Students prototype a device for recording and transmitting neural signals.

For their capstone design project, a team of electrical and computer engineering majors developed an instrument to gather signals from a patient’s brain and transmit them wirelessly to a computer for analysis. The prototype — a cap with sensors — was the brainchild of junior Aidan Curtis and seniors Sophia D’Amico, Andres Gomez, Benjamin Klimko and Irene Zhang. Theirs was one of more than 100 teams working at the Oshman Engineering Design Kitchen last year.

While their design for direct brain recordings would have applications for a variety of neurological illnesses, the team had patients with severe epilepsy in mind. Intractable epilepsy may require surgical removal of small parts of the brain where seizures originate. First, doctors must figure out which parts are relevant, and to do so requires implanting electrodes that collect data during seizures.

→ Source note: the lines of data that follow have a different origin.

(* ===== verification/RowUnion.v ===== *)
(** * Row union executor (engine/row_union_executor.py)

    The barrier that holds the branches of a fork group and releases the tokens
    themselves once every declared branch has arrived: the pending groups, the
    bounded memory of closed groups and of losses, and the part of the audit
    database that it writes and reads (node states at its nodes, token outcomes,
    the ledger of group losses and the recorded lineage frames).  Every write is
    a transaction of its own behind a fence: it may be refused (leadership or
    membership lost, a database error), and a finished state or outcome refuses
    to be written again.  An operation keeps the state it reached when it
    raises.  Durations and step numbers are not recorded. *)

From S2P Require Import Prelude Enums Contracts ContractFlow Lineage Triggers.

(** (row_union_name, fork_group_id). *)
Definition union_key : Type := string * string.

Section row_union.
Context {T : Type} `{TimeScale T}.

Record RowUnionSettings := mkUnionSettings { us_name : string; us_branches : list string; us_timeout_seconds : option T }.

(** ** The audit database *)
Inductive NodeStateStatus := OPEN | PENDING | COMPLETED | FAILED.

#[export] Instance NodeStateStatus_eq_dec : EqDecision NodeStateStatus.
Proof. solve_decision. Defined.

(** A node state has a completion time unless it is OPEN; its id is its position. *)
Record node_state := mkState { ns_node_id : string; ns_token_id : string; ns_attempt : Z; ns_status : NodeStateStatus }.

Record token_outcome := mkTokenOutcome { to_token_id : string; to_outcome : TerminalOutcome; to_path : TerminalPath; to_error : string }.

(** [token_frames] are the lineage frames that the mint recorded for each token,
    which keep a frame that was popped since.  [refusals] says of each coming
    write whether its fence or the database refuses it, and how. *)
Record audit_db := mkDb {
  node_states : list node_state; token_outcomes : list token_outcome; group_losses : gset union_key;
  token_frames : gmap string (list LineageFrame); refusals : list (option exc) }.

(** A state at the node whose token carries a frame of the group, at any depth. *)
Definition at_node (d : audit_db) (node_id g : string) (s : node_state) : bool :=
  (ns_node_id s == node_id) && bool_decide (g ∈ map group_id (default [] (token_frames d !! ns_token_id s))).

Definition has_completed_group_for_node (d : audit_db) (node_id g : string) : bool :=
  existsb (fun s => at_node d node_id g s && negb (ns_status s == OPEN)) (node_states d).

Definition has_released_group_for_node (d : audit_db) (node_id g : string) : bool :=
  existsb (fun s => at_node d node_id g s && (ns_status s == COMPLETED)) (node_states d).

Definition has_group_loss (d : audit_db) (k : union_key) : bool := bool_decide (k ∈ group_losses d).

(** ** The executor *)
Record BranchEntry := mkBranch { be_token : TokenInfo; be_arrival_time : T; be_state_id : nat }.
Record PendingRowUnion := mkPending { pu_branches : list (string * BranchEntry); pu_first_arrival : T }.
Record RowUnionRestoreEntry := mkRestore { re_token : TokenInfo; re_row_union_name : string; re_state_id : option nat; re_arrival_time : T }.

Record union_executor := mkUnion {
  settings : list (string * RowUnionSettings);
  node_ids : list (string * string);
  pending : list (union_key * PendingRowUnion);
  completed_keys : list (union_key * string);
  failed_without_member_state : gset union_key;
  recorded_losses : list (string * string * string);
  recorded_loss_groups : list union_key;
  db : audit_db;
}.

Record RowUnionOutcome := mkUnionOutcome {
  o_held : bool; o_released_tokens : list TokenInfo; o_consumed_tokens : list TokenInfo; o_failure_reason : option string;
  o_outcomes_recorded : bool; o_late_arrival : bool; o_first_failure_evidence : bool }.

(** [RowUnionOutcome.__post_init__]. *)
Definition union_outcome (o : RowUnionOutcome) : res RowUnionOutcome :=
  let released := match o_released_tokens o with [] => false | _ => true end in
  reject o_first_failure_evidence o && negb (o_late_arrival o)
    with OrchestrationInvariantError "first_failure_evidence is only valid on a late-arrival outcome" ;;
  reject o_held o && (released || is_some (o_failure_reason o))
    with OrchestrationInvariantError "held=True excludes released_tokens/failure_reason" ;;
  reject released && is_some (o_failure_reason o)
    with OrchestrationInvariantError "released_tokens and failure_reason are mutually exclusive" ;;
  Ok o.

(** ** Operations that change state and may raise *)
Definition act (A : Type) : Type := union_executor -> union_executor * res A.

#[export] Instance act_ret : MRet act := fun A a x => (x, Ok a).
#[export] Instance act_bind : MBind act := fun A B f m x => match m x with (x, Ok a) => f a x | (x, Err e) => (x, Err e) end.

Definition raise {A} (e : exc) : act A := fun x => (x, Err e).
Definition lift {A} (r : res A) : act A := fun x => (x, r).
Definition get_state : act union_executor := fun x => (x, Ok x).
Definition modify (f : union_executor -> union_executor) : act unit := fun x => (f x, Ok tt).
Definition raise_if (b : bool) (e : exc) : act unit := if b then raise e else mret tt.

Fixpoint for_each {A B} (f : A -> act B) (l : list A) : act (list B) :=
  match l with [] => mret [] | a :: l => b ← f a; bs ← for_each f l; mret (b :: bs) end.

Definition set_pending (p : list (union_key * PendingRowUnion)) (x : union_executor) : union_executor :=
  mkUnion (settings x) (node_ids x) p (completed_keys x) (failed_without_member_state x) (recorded_losses x) (recorded_loss_groups x) (db x).
Definition set_closed (c : list (union_key * string)) (f : gset union_key) (x : union_executor) : union_executor :=
  mkUnion (settings x) (node_ids x) (pending x) c f (recorded_losses x) (recorded_loss_groups x) (db x).
Definition set_losses (l : list (string * string * string)) (g : list union_key) (x : union_executor) : union_executor :=
  mkUnion (settings x) (node_ids x) (pending x) (completed_keys x) (failed_without_member_state x) l g (db x).
Definition set_db (d : audit_db) (x : union_executor) : union_executor :=
  mkUnion (settings x) (node_ids x) (pending x) (completed_keys x) (failed_without_member_state x) (recorded_losses x) (recorded_loss_groups x) d.

Definition register_row_union (s : RowUnionSettings) (node_id : string) : act unit :=
  modify (fun x => mkUnion (dict_set (settings x) (us_name s) s) (dict_set (node_ids x) (us_name s) node_id) (pending x) (completed_keys x)
                     (failed_without_member_state x) (recorded_losses x) (recorded_loss_groups x) (db x)).
(* ===== verification/RowUnionHistory.v ===== *)
(** * RowUnionHistory: row unions over whole runs

    Sequences of arrivals, losses, timeouts, flushes, restores and reconciled
    releases, over a database that may refuse any write, from an executor that
    holds nothing: no token is lost or counted twice, a closed group is released
    again by a reconciliation only, a release is whole, and a flush whose writes
    are not refused leaves nothing pending.  Then the restore: an executor that is rebuilt from the journal of
    what was held holds the same. *)

From S2P Require Import Prelude Enums Contracts ContractFlow Lineage Triggers RowUnion RowUnionTheory.
Open Scope Z_scope.

Section history.
Context {T : Type} `{TimeScale T} (max_completed_keys : nat).
#[local] Notation union_executor := (union_executor T).
#[local] Notation act := (act (T := T)).
Implicit Types (x y : union_executor) (k : union_key).

(** ** Loops *)
Definition consumed (os : list RowUnionOutcome) : list TokenInfo := flat_map o_consumed_tokens os.

Lemma step_perm x y l l' : inv x -> base x y -> l ≡ₚ l' -> step x y l l'.
Proof. intros Hi Hb Hl. destruct (step_base x y l Hi Hb) as [Hs Ht]. constructor; [done|]. by rewrite Ht, Hl. Qed.

(** A loop that fails one group after another. *)
Lemma fail_loop {A} (f : A -> act RowUnionOutcome) (key : A -> union_key) l x :
  (forall a y, inv y -> match f a y with
                        | (z, Ok o) => step y z [] (map token_id (o_consumed_tokens o)) /\ o_released_tokens o = [] /\ pending z = dict_del (pending y) (key a)
                        | (z, Err _) => survives y z
                        end) ->
  inv x ->
  match for_each f l x with
  | (y, Ok os) => step x y [] (map token_id (consumed os)) /\ Forall (fun o => o_released_tokens o = []) os /\
      forall k p, dict_get (pending y) k = Some p -> dict_get (pending x) k = Some p /\ k ∉ map key l
  | (y, Err _) => survives x y
  end.
Proof.
  intros Hf. revert x. induction l as [|a l IH]; intros x Hi.
  { split_and!; [by apply step_base|constructor|]. intros k p Hp. split; [done|apply not_elem_of_nil]. }
  cbn [for_each]. unfold mbind, act_bind. specialize (Hf a x Hi). destruct (f a x) as [x1 [o|e]]; [|done]. destruct Hf as (Hst & Hr & Hd).
  pose proof (sv_inv _ _ (st_survives _ _ _ _ Hst)) as Hi1. specialize (IH x1 Hi1). destruct (for_each f l x1) as [y [os|e]].
  2:{ by eapply survives_trans; [apply Hst|]. }
  destruct IH as (Hst' & Hrs & Hk). split_and!; [|by constructor|].
  - cbn [consumed flat_map]. rewrite map_app. by apply (step_trans x x1 y [] []).
  - intros k p Hp%Hk. rewrite Hd, dict_get_del in Hp by apply Hi. destruct Hp as [Hp Hn]. case_bool_decide as E; [done|]. split; [done|].
    cbn. apply not_elem_of_cons. done.
Qed.

Lemma fail_all reason ks x :
  inv x ->
  match for_each (fun k => fail_pending max_completed_keys k reason) ks x with
  | (y, Ok os) => step x y [] (map token_id (consumed os)) /\ Forall (fun o => o_released_tokens o = []) os /\
      forall k p, dict_get (pending y) k = Some p -> dict_get (pending x) k = Some p /\ k ∉ ks
  | (y, Err _) => survives x y
  end.
Proof.
  intros Hi. pose proof (fail_loop (fun k => fail_pending max_completed_keys k reason) id ks x) as Hl. rewrite map_id in Hl. apply Hl; [|done].
  intros k y Hy. apply (fail_pending_step max_completed_keys k reason y Hy).
Qed.

(** ** Operations and runs *)
Inductive union_op :=
| OpAccept (t : TokenInfo) (name : string) (now : T)
| OpLost (name g branch : string)
| OpTimeouts (name : string) (now : T)
| OpFlush
| OpRestoreLosses (losses : list (string * string * string))
| OpRestore (entries : list (RowUnionRestoreEntry T))
| OpReconcile (entries : list (RowUnionRestoreEntry T)).

Definition run_op (op : union_op) : act (list RowUnionOutcome) :=
  match op with
  | OpAccept t name now => o ← accept max_completed_keys t name now; mret [o]
  | OpLost name g branch => o ← notify_branch_lost max_completed_keys name g branch; mret (match o with Some o => [o] | None => [] end)
  | OpTimeouts name now => check_timeouts max_completed_keys name now
  | OpFlush => flush_pending max_completed_keys
  | OpRestoreLosses losses => _ ← restore_branch_losses max_completed_keys losses; mret []
  | OpRestore entries => restore_from_journal max_completed_keys entries
  | OpReconcile entries => o ← reconcile_released_group max_completed_keys entries; mret [o]
  end.

(** A run goes on after an operation that raised, with the state it left. *)
Fixpoint run_ops (ops : list union_op) x : union_executor * list (union_op * res (list RowUnionOutcome)) :=
  match ops with
  | [] => (x, [])
  | op :: ops => let '(x1, r) := run_op op x in let '(x2, log) := run_ops ops x1 in (x2, (op, r) :: log)
  end.

(** The state a run reaches. *)
Definition reached (ops : list union_op) x : union_executor := (run_ops ops x).1.

(** The tokens that an operation brings in. *)
Definition brought (op : union_op) : list TokenInfo :=
  match op with OpAccept t _ _ => [t] | OpRestore es | OpReconcile es => map re_token es | _ => [] end.

Definition returned (e : union_op * res (list RowUnionOutcome)) : bool := match e.2 with Ok _ => true | Err _ => false end.
Definition consumed_of (e : union_op * res (list RowUnionOutcome)) : list string :=
  match e.2 with Ok os => map token_id (consumed os) | Err _ => [] end.

(** A token comes from the constructor, and the mint recorded the frames of its
    path; a restored entry names a state of its token at the union's node. *)
Definition restorable x (e : RowUnionRestoreEntry T) : Prop :=
  token_ok (re_token e) /\ recorded x (re_token e) /\ forall i, re_state_id e = Some i -> state_of x (re_row_union_name e) (re_token e) i.

Definition op_ok x (op : union_op) : Prop :=
  match op with
  | OpAccept t _ _ => token_ok t /\ recorded x t
  | OpRestore es => Forall (restorable x) es
  | _ => True
  end.

Fixpoint ops_ok x (ops : list union_op) : Prop :=
  match ops with [] => True | op :: ops => op_ok x op /\ ops_ok (run_op op x).1 ops end.

(** An executor that holds nothing yet, over any database. *)
Definition fresh x : Prop := config_ok x /\ pending x = [].

Lemma fresh_inv x : fresh x -> inv x.
Proof. intros [Hc Hp]. constructor; [done|]. rewrite Hp. split; [constructor|done]. Qed.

“That means patients need to be in the hospital for a long enough period to get the large sample size of seizures [doctors] need to understand where they’re coming from,” Curtis said. “There are a lot of costs associated with that, including psychological costs. Patients have to stay connected and can’t move around. They can’t go home.” Because that means longer and more expensive hospital stays, any degree of freedom would be a welcome relief, Klimko said.

“These patients are already struggling because their seizures are at the point where they don’t have any quality of life,” Klimko added. “And it turns out a lot of people with intractable epilepsy have context dependency, so if they can’t move, they might not have as many seizures.”

The students are working with Nitin Tandon, a professor of neurosurgery at the McGovern Medical School at The University of Texas Health Science Center at Houston, and Caleb Kemere, an assistant professor of electrical and computer engineering at Rice. Tracy Volz, a Rice professor in the practice and director of the Engineering Communications Program, coached the team on its competition presentations.   

Their proof-of-concept system shows high-quality data collected from electrodes in the brains of rodents transmitted wirelessly to a computer. “We used mostly off-the-shelf components for this, but to get to the next, more evolved level, we would need more complex and tailor-made hardware solutions,” said Tandon, who is also the director of the epilepsy surgery program at Memorial Hermann-Texas Medical Center and an adjunct professor of electrical and computer engineering at Rice.   

The team’s design is garnering international attention. In May, the students won the top prize in a student competition at the IEEE International Symposium on Circuits and Systems in Sapporo, Japan.